(Dataset entries)
Definition table_of (r : row) : tname :=
  match r with
  | RUser _ => T_users | RCredentials _ => T_local_credentials | RToken _ => T_refresh_tokens
  | RPat _ => T_personal_access_tokens | ROAuth _ => T_oauth_identities
  | RWallet _ => T_wallet_identities | RChallenge _ => T_auth_challenges
  end.

(** PRIMARY KEY *)
Definition primary_key (r : row) : string :=
  match r with
  | RUser u => u_id u
  | RCredentials c => lc_user_id c
  | RToken t => rt_Hash t
  | RPat p => pat_ID p
  | ROAuth i => oi_ID i
  | RWallet i => wi_ID i
  | RChallenge c => ch_Nonce c
  end.

(** The unique indexes besides: a NULL is equal to nothing. *)
Definition unique_index (r : row) : option (list string) :=
  match r with
  | RUser u => (fun e => [e]) <$> u_email u
  | RPat p => Some [pat_Hash p]
  | ROAuth i => Some [oi_Provider i; oi_ExternalID i]
  | RWallet i => Some [wi_Chain i; wi_Address i]
  | RCredentials _ | RToken _ | RChallenge _ => None
  end.

(** FOREIGN KEY (user_id) REFERENCES users (id) ON DELETE CASCADE *)
Definition references (r : row) : option string :=
  match r with
  | RUser _ | RChallenge _ => None
  | RCredentials c => Some (lc_user_id c)
  | RToken t => Some (rt_UserID t)
  | RPat p => Some (pat_UserID p)
  | ROAuth i => Some (oi_UserID i)
  | RWallet i => Some (wi_UserID i)
  end.

Abbreviation rowkey := (tname * string)%type (only parsing).
Definition key_of (r : row) : rowkey := (table_of r, primary_key r).

(** The rows of every table. *)
Abbreviation rowset := (gmap rowkey row) (only parsing).

(** Two rows that a primary key or a unique index keeps apart. *)
Definition conflicts (r r' : row) : bool :=
  bool_decide (key_of r = key_of r') ||
  bool_decide (table_of r = table_of r') &&
  match unique_index r with Some k => bool_decide (unique_index r' = Some k) | None => false end.

(** A row as the server keeps it, or [None] when it refuses a value: 22P02,
    22001, 22021 and the like. *)
Class Table (A : Type) := {
  inj : A -> row;
  prj : row -> option A;
  column_in : A -> option A
}.

Definition option_in {A} (f : A -> option A) (x : option A) : option (option A) :=
  match x with None => Some None | Some a => Some <$> f a end.

Section tables.
Context `{PgTypes}.

#[export] Instance users_table : Table users_row := {|
  inj := RUser;
  prj r := match r with RUser u => Some u | _ => None end;
  column_in u :=
    id ← uuid_in (u_id u);
    email ← option_in (text_in (Some 255%nat)) (u_email u);
    roles ← mapM (text_in None) (u_roles u);
    created ← timestamptz_in (u_created_at u);
    updated ← timestamptz_in (u_updated_at u);
    Some (mkUsersRow id email roles created updated)
|}.

#[export] Instance local_credentials_table : Table local_credentials_row := {|
  inj := RCredentials;
  prj r := match r with RCredentials c => Some c | _ => None end;
  column_in c :=
    id ← uuid_in (lc_user_id c);
    h ← text_in None (lc_password_hash c);
    Some (mkCredentialsRow id h (lc_created_at c) (lc_updated_at c))
|}.

#[export] Instance refresh_tokens_table : Table RefreshToken := {|
  inj := RToken;
  prj r := match r with RToken t => Some t | _ => None end;
  column_in t :=
    h ← text_in (Some 255%nat) (rt_Hash t);
    uid ← uuid_in (rt_UserID t);
    parent ← text_in (Some 255%nat) (rt_Parent t);
    expires ← timestamptz_in (rt_ExpiresAt t);
    created ← timestamptz_in (rt_CreatedAt t);
    rotated ← option_in timestamptz_in (rt_RotatedAt t);
    ended ← option_in timestamptz_in (rt_EndedAt t);
    Some (mkRefreshToken h uid parent expires created (rt_Revoked t) rotated ended)
|}.

#[export] Instance personal_access_tokens_table : Table PersonalAccessToken := {|
  inj := RPat;
  prj r := match r with RPat p => Some p | _ => None end;
  column_in p :=
    id ← uuid_in (pat_ID p);
    h ← text_in (Some 255%nat) (pat_Hash p);
    uid ← uuid_in (pat_UserID p);
    name ← text_in None (pat_Name p);
    scopes ← mapM (text_in None) (pat_Scopes p);
    expires ← option_in timestamptz_in (pat_ExpiresAt p);
    used ← option_in timestamptz_in (pat_LastUsedAt p);
    created ← timestamptz_in (pat_CreatedAt p);
    Some (mkPAT id h uid name scopes expires used created)
|}.

#[export] Instance oauth_identities_table : Table OAuthIdentity := {|
  inj := ROAuth;
  prj r := match r with ROAuth i => Some i | _ => None end;
  column_in i :=
    id ← uuid_in (oi_ID i);
    uid ← uuid_in (oi_UserID i);
    provider ← text_in (Some 50%nat) (oi_Provider i);
    external ← text_in (Some 255%nat) (oi_ExternalID i);
    email ← text_in (Some 255%nat) (oi_Email i);
    created ← timestamptz_in (oi_CreatedAt i);
    Some (mkOAuthIdentity id uid provider external email created)
|}.

#[export] Instance wallet_identities_table : Table WalletIdentity := {|
  inj := RWallet;
  prj r := match r with RWallet i => Some i | _ => None end;
  column_in i :=
    id ← uuid_in (wi_ID i);
    uid ← uuid_in (wi_UserID i);
    chain ← text_in (Some 50%nat) (wi_Chain i);
    addr ← text_in (Some 255%nat) (wi_Address i);
    created ← timestamptz_in (wi_CreatedAt i);
    Some (mkWalletIdentity id uid chain addr created)
|}.

#[export] Instance auth_challenges_table : Table Challenge := {|
  inj := RChallenge;
  prj r := match r with RChallenge c => Some c | _ => None end;
  column_in c :=
    nonce ← text_in (Some 255%nat) (ch_Nonce c);
    message ← text_in None (ch_Message c);
    chain ← text_in (Some 50%nat) (ch_Chain c);
    addr ← text_in (Some 255%nat) (ch_Address c);
    verifier ← text_in None (ch_CodeVerifier c);
    ononce ← text_in None (ch_OAuthNonce c);
    binding ← text_in (Some 64%nat) (ch_BindingHash c);
    expires ← timestamptz_in (ch_ExpiresAt c);
    created ← timestamptz_in (ch_CreatedAt c);
    Some (mkChallenge nonce message chain addr verifier ononce binding expires created)
|}.
End tables.

(** ** Statements *)

Inductive rowlock := FOR_SHARE | FOR_UPDATE | FOR_NO_KEY_UPDATE.

(** A statement and the rows it affects or returns.  [BIND] passes an
    argument the server has to read as a value of its column's type; a clause
    takes the server's [now()] cond it uses it. *)
Inductive query : Type -> Type :=
| BIND {B A} (arg : option B) (q : B -> query A) : query A
| INSERT {A} `{Table A} (a : A) : query A
| INSERT_UPDATING {A} `{Table A} (a : time -> A) (set : time -> A -> A -> A) : query A
    (* INSERT ... ON CONFLICT (<primary key>) DO UPDATE SET, from the proposed row *)
| INSERT_WHILE {A} `{Table A} (a : A) (cond : A -> bool) (limit : Z) : query A
    (* INSERT ... SELECT ... WHERE (SELECT count( * ) WHERE <cond>) < limit *)
| UPDATE {A} `{Table A} (cond : A -> bool) (set : time -> A -> A) : query A
| DELETE {A} `{Table A} (cond : time -> A -> bool) : query A
| SELECT {A} `{Table A} (cond : A -> bool) : query A
| SELECT_NEWEST {A} `{Table A} (cond : A -> bool) (created : A -> time) : query A
    (* ORDER BY created_at DESC *)
| SELECT_FOR {A} `{Table A} (l : rowlock) (cond : A -> bool) : query A
| AGGREGATE {A B} `{Table A} (cond : A -> bool) (agg : list A -> B) : query B.

(** What a statement reports when it fails. *)
Inductive dberr :=
| PgError (code : string)     (* *pgconn.PgError *)
| ErrNoRows                   (* pgx.ErrNoRows *)
| ConnError (text : string).  (* the connection, the driver *)

Inductive dbres (A : Type) : Type :=
| Good (a : A)
| Bad (e : dberr).
Arguments Good {A} a.
Arguments Bad {A} e.

(** https://www.postgresql.org/docs/current/errcodes-appendix.html *)
Definition invalid_value : string := "22000".
Definition unique_violation : string := "23505".
Definition foreign_key_violation : string := "23503".
Definition in_failed_transaction : string := "25P02".

Definition rows {A} `{Table A} (D : rowset) : list A := omap prj (map_to_list D).*2.

(** The rows a clause selects, in the order the server returns them. *)
Definition matching `{ScanOrder} {A} `{Table A} (cond : A -> bool) (seed : nat) (D : rowset) : list A :=
  filter (fun a => cond a = true) (scan seed (rows D)).

(** A typed clause, on the rows of every table. *)
Definition on_row {A} `{Table A} (f : A -> bool) (r : row) : bool :=
  match prj r with Some a => f a | None => false end.

Definition newest_first {A} (created : A -> time) (x y : A) : Prop := created y <= created x.
#[export] Instance newest_first_dec {A} (created : A -> time) x y : Decision (newest_first created x y).
Proof. unfold newest_first. apply _. Defined.

Definition insert_row {A} `{Table A} (a : A) (D : rowset) : dbres (list A) * rowset :=
  match column_in a with
  | None => (Bad (PgError invalid_value), D)
  | Some a =>
      let r := inj a in
      if existsb (conflicts r) (map_to_list D).*2 then (Bad (PgError unique_violation), D)
      else
        let inserted := (Good [a], <[key_of r := r]> D) in
        match references r with
        | None => inserted
        | Some uid =>
            match D !! (T_users, uid) with
            | Some _ => inserted
            | None => (Bad (PgError foreign_key_violation), D)
            end
        end
  end.

Definition update_rows {A} `{Table A} (cond : A -> bool) (set : A -> A) (D : rowset) : rowset :=
  (fun r => match prj r with Some a => if cond a then inj (set a) else r | None => r end) <$> D.

(** The rows go, and with a user the rows that reference it. *)
Definition delete_rows (cond : row -> bool) (D : rowset) : rowset :=
  filter (fun kv => negb (cond kv.2) &&
    match references kv.2 with
    | Some uid => match D !! (T_users, uid) with Some u => negb (cond u) | None => true end
    | None => true
    end = true) D.

#[global] Arguments column_in : simpl never.
#[global] Arguments matching : simpl never.
#[global] Arguments insert_row : simpl never.
#[global] Arguments update_rows : simpl never.
#[global] Arguments delete_rows : simpl never.

(** No statement of the store updates a key or a reference. *)
Fixpoint exec `{ScanOrder} {A} (now : time) (seed : nat) (q : query A) (D : rowset)
  : dbres (list A) * rowset :=
  match q in query A return dbres (list A) * rowset with
  | BIND None _ => (Bad (PgError invalid_value), D)
  | BIND (Some b) q => exec now seed (q b) D
  | INSERT a => insert_row a D
  | INSERT_UPDATING a set =>
      match column_in (a now) with
      | None => (Bad (PgError invalid_value), D)
      | Some a' =>
          match D !! key_of (inj a') with
          | Some _ =>
              (Good [a'],
               update_rows (fun x => bool_decide (key_of (inj x) = key_of (inj a'))) (set now a') D)
          | None => insert_row (a now) D
          end
      end
  | INSERT_WHILE a cond limit =>
      match column_in a with
      | None => (Bad (PgError invalid_value), D)
      | Some _ =>
          if Z.of_nat (length (filter (fun x => cond x = true) (rows D))) <? limit
          then insert_row a D else (Good [], D)
      end
  | UPDATE cond set =>
      (Good (set now <$> matching cond seed D),
       update_rows cond (set now) D)
  | DELETE cond =>
      (Good (matching (cond now) seed D),
       delete_rows (on_row (cond now)) D)
  | SELECT cond | SELECT_FOR _ cond =>
      (Good (matching cond seed D), D)
  | SELECT_NEWEST cond created =>
      (Good (merge_sort (newest_first created)
               (matching cond seed D)), D)
  | AGGREGATE cond agg =>
      (Good [agg (matching cond seed D)], D)
  end.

### What you will do
Look above for the line holding "id ← uuid_in (wi_ID i);", then set down exactly that line and every line after it up to and including the line holding "time -> A -> A) : query A", with nothing else.

### Task response
    id ← uuid_in (wi_ID i);
    uid ← uuid_in (wi_UserID i);
    chain ← text_in (Some 50%nat) (wi_Chain i);
    addr ← text_in (Some 255%nat) (wi_Address i);
    created ← timestamptz_in (wi_CreatedAt i);
    Some (mkWalletIdentity id uid chain addr created)
|}.

#[export] Instance auth_challenges_table : Table Challenge := {|
  inj := RChallenge;
  prj r := match r with RChallenge c => Some c | _ => None end;
  column_in c :=
    nonce ← text_in (Some 255%nat) (ch_Nonce c);
    message ← text_in None (ch_Message c);
    chain ← text_in (Some 50%nat) (ch_Chain c);
    addr ← text_in (Some 255%nat) (ch_Address c);
    verifier ← text_in None (ch_CodeVerifier c);
    ononce ← text_in None (ch_OAuthNonce c);
    binding ← text_in (Some 64%nat) (ch_BindingHash c);
    expires ← timestamptz_in (ch_ExpiresAt c);
    created ← timestamptz_in (ch_CreatedAt c);
    Some (mkChallenge nonce message chain addr verifier ononce binding expires created)
|}.
End tables.

(** ** Statements *)

Inductive rowlock := FOR_SHARE | FOR_UPDATE | FOR_NO_KEY_UPDATE.

(** A statement and the rows it affects or returns.  [BIND] passes an
    argument the server has to read as a value of its column's type; a clause
    takes the server's [now()] cond it uses it. *)
Inductive query : Type -> Type :=
| BIND {B A} (arg : option B) (q : B -> query A) : query A
| INSERT {A} `{Table A} (a : A) : query A
| INSERT_UPDATING {A} `{Table A} (a : time -> A) (set : time -> A -> A -> A) : query A
    (* INSERT ... ON CONFLICT (<primary key>) DO UPDATE SET, from the proposed row *)
| INSERT_WHILE {A} `{Table A} (a : A) (cond : A -> bool) (limit : Z) : query A
    (* INSERT ... SELECT ... WHERE (SELECT count( * ) WHERE <cond>) < limit *)
| UPDATE {A} `{Table A} (cond : A -> bool) (set : time -> A -> A) : query A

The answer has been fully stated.